======== Provided information ========
(** [StorageAdapter::list_pending_mutation_intents] *)
Definition list_pending_mutation_intents (s : MemoryStorageAdapter) (tenant database : string)
    (now_ns : Z) (limit : option nat) : list MutationIntent :=
  truncate_opt limit (sort_intents (List.filter (fun i =>
    in_scope tenant database i && bool_decide (mi_approval_state i = Pending)
    && (now_ns <? mi_expires_at i)%Z) (intents_in_order s))).

(** [StorageAdapter::list_expired_mutation_intents] *)
Definition list_expired_mutation_intents (s : MemoryStorageAdapter) (tenant database : string)
    (now_ns : Z) (limit : option nat) : list MutationIntent :=
  truncate_opt limit (sort_intents (List.filter (fun i =>
    in_scope tenant database i && (mi_expires_at i <=? now_ns)%Z
    && is_expirable_intent_state (mi_approval_state i)) (intents_in_order s))).

(** [StorageAdapter::list_mutation_intents_by_state] *)
Definition list_mutation_intents_by_state (s : MemoryStorageAdapter) (tenant database : string)
    (st : ApprovalState) (limit : option nat) : list MutationIntent :=
  truncate_opt limit (sort_intents (List.filter (fun i =>
    in_scope tenant database i && bool_decide (mi_approval_state i = st)) (intents_in_order s))).

(** [StorageAdapter::update_mutation_intent_state] *)
Definition update_mutation_intent_state (tenant database intent : string)
    (expected new_state : ApprovalState) : Op MutationIntent :=
  let key := mutation_intent_key tenant database intent in
  do s <- gets id;
  match s_mutation_intents s !! key with
  | None => fail (NotFound ("mutation intent '" +:+ intent +:+ "'"))
  | Some i =>
      if negb (bool_decide (mi_approval_state i = expected))
      then fail (InvalidOperation ("mutation intent '" +:+ intent +:+ "' state is '" +:+
             approval_state_as_str (mi_approval_state i) +:+ "', expected '" +:+
             approval_state_as_str expected +:+ "'"))
      else
        let i' := set_approval_state new_state i in
        do! modify (set_mutation_intents (<[key := i']> (s_mutation_intents s)));
        ret i'
  end.
(* ===== verification/PolicyDecide.v ===== *)
(** * Policy decisions of the request handler ([crates/axon-api/src/handler.rs])

    Predicates, rules and decisions: the evaluation of compiled predicates, the
    deny-first decision on an operation, field write checks, envelopes and
    transitions, read redactions, and the static evaluation without an entity. *)

From S2P Require Import Prelude Json Ids Types IndexKeys AuditLog.
From S2P Require Import Schema PolicyPlan PolicyCycles PolicyCompile.
From S2P Require Import Rules JsonOps AuthStore Roles Storage Catalog PolicyEval.
Local Open Scope axon_scope.

(** ** Loops over rules *)

Section Loops.
Context {A E : Type} (f : A -> result bool E).

(** The first element that matches; later ones are not evaluated. *)
Fixpoint first_match (l : list A) : result (option A) E :=
  match l with
  | [] => Ok None
  | a :: l' => let? b := f a in if b then Ok (Some a) else first_match l'
  end.

(** Whether all, or some, match; the first that decides ends the loop. *)
Fixpoint all_hold (l : list A) : result bool E :=
  match l with
  | [] => Ok true
  | a :: l' => let? b := f a in if negb b then Ok false else all_hold l'
  end.
Fixpoint any_holds (l : list A) : result bool E :=
  match l with
  | [] => Ok false
  | a :: l' => let? b := f a in if b then Ok true else any_holds l'
  end.

(** Whether some element matches; all are evaluated. *)
Fixpoint any_matches (l : list A) : result bool E :=
  match l with
  | [] => Ok false
  | a :: l' =>
      let? b := f a in
      let? c := any_matches l' in
      Ok (b || c)
  end.
End Loops.

Section Decisions.
Context `{SerdeNumber}.

(** ** Comparisons *)

Definition policy_subject_value (snapshot : PolicyRequestSnapshot) (subject : string) : option Value :=
  match ps_bindings (sn_subject snapshot) !! subject with
  | Some v => Some v
  | None => ps_attributes (sn_subject snapshot) !! subject
  end.

Definition policy_value_contains_subject (value subject : Value) : bool :=
  match value with
  | Array items => existsb (fun item => value_eqb item subject) items
  | other => value_eqb other subject
  end.

(** [values.contains(&expected)] *)
Definition values_contain (values : list Value) (expected : Value) : bool :=
  existsb (fun v => value_eqb v expected) values.

Definition is_lt_cmp (c : comparison) : bool := match c with Lt => true | _ => false end.
Definition is_gt_cmp (c : comparison) : bool := match c with Gt => true | _ => false end.
Definition is_eq_cmp (c : comparison) : bool := match c with Eq => true | _ => false end.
========
Your reply should be the number of lines in the listing above that contain "existsb", with nothing added.

# Response
2